Exercise directions: Lift out each line of the data that holds "cached".

═══

(** A path of one element, looked up when no inode is referenced: the answer
    is in slot 1, and no other slot is referenced. *)
Lemma wp_path_root_entry s v sb ic path name inum e Q :
  let root := idisk (cached v sb ROOT_INODE) in
  fs_hold s v ∅ sb ic -> (forall j, irefcnt (ic j) = 0) -> starts_with_slash path = true ->
  get_element path 0 = Some (name, length path) ->
  0 <= inode_block sb ROOT_INODE < U32 -> 0 <= inode_block sb inum < U32 ->
  length (index_ root) = INODE_INDEX_3 -> type_ root = INODE_TYPE_DIR -> nlink root <> 0 ->
  0 <= size root -> size root + Z.of_nat BLOCK_SIZE < U32 ->
  List.find (entry_named name) (dir_entries v root) = Some e -> dinum e = inum -> inum <> ROOT_INODE ->
  (forall s' ic', fs_hold s' v ∅ sb ic' -> ic' 1%nat = cached v sb inum -> (forall j, j <> 1%nat -> irefcnt (ic' j) = 0) -> Q (Some 1%nat) s') ->
  wp (path_to_inode path) Q s.
Proof.
  intros root Hh Hidle Hslash Hel Hb0 Hb1 Hlen Hty Hnl Hs0 Hs1 Hfind He Hne HQ. unfold path_to_inode, path_to_inode_at, start_inum. rewrite Hslash.
  wp_step. eapply (wp_inode_get_fresh _ _ _ _ _ 0); [done|unfold N_INODE; lia|intros j _; by rewrite Hidle|lia|done|done|]. intros s1 ic1 H1 [Hi1 Ho1].
  cbn [loop]. rewrite Hel. wp_step. wp_step. unfold descend. wp_step. eapply wp_the_inode; [exact H1|].
  rewrite Hi1. fold root. rewrite Hty. cbn [negb]. change (INODE_TYPE_DIR =? INODE_TYPE_DIR) with true. cbn [negb].
  wp_step. eapply wp_mono; [|apply (wp_dentry_search s1 v sb ic1 0 name); rewrite ?Hi1; done]. intros r s2 [H2 ->].
  rewrite Hi1. fold root. rewrite Hfind. cbn [fmap option_fmap option_map]. rewrite He.
  wp_step. eapply (wp_inode_get_fresh _ _ _ _ _ 1); [exact H2|unfold N_INODE; lia| | |by rewrite Ho1, Hidle|done|].
  { intros j Hj. destruct (decide (j = 0%nat)) as [->|Hj0]; [rewrite Hi1|by rewrite Ho1, Hidle].
    cbn [cached irefcnt inode_num ivalid]. rewrite (proj2 (Z.eqb_neq _ _)) by congruence. done. }
  { intros j Hj. assert (j = 0%nat) as -> by lia. by rewrite Hi1. }
  intros s3 ic3 H3 [Hi3 Ho3]. wp_step. eapply wp_inode_put_linked; [exact H3|rewrite Ho3, Hi1 by done; done|rewrite Ho3, Hi1 by done; done|].
  intros s4 ic4 H4 [Hi4 Ho4]. do 2 wp_step. cbv beta iota.
  assert (Hend : get_element path (length path) = None).
  { unfold get_element. rewrite drop_all. cbn [skip_while]. by rewrite (proj2 (Nat.leb_le _ _)) by lia. }
  rewrite Hend. wp_steps. eapply HQ; [exact H4|by rewrite Ho4|]. intros j Hj. destruct (decide (j = 0%nat)) as [->|Hj0].
  - rewrite Hi4, Ho3, Hi1 by done. done.
  - by rewrite Ho4, Ho3, Ho1.
Qed.
End search.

═══

The answer:
  let root := idisk (cached v sb ROOT_INODE) in
  (forall s' ic', fs_hold s' v ∅ sb ic' -> ic' 1%nat = cached v sb inum -> (forall j, j <> 1%nat -> irefcnt (ic' j) = 0) -> Q (Some 1%nat) s') ->
    cbn [cached irefcnt inode_num ivalid]. rewrite (proj2 (Z.eqb_neq _ _)) by congruence. done. }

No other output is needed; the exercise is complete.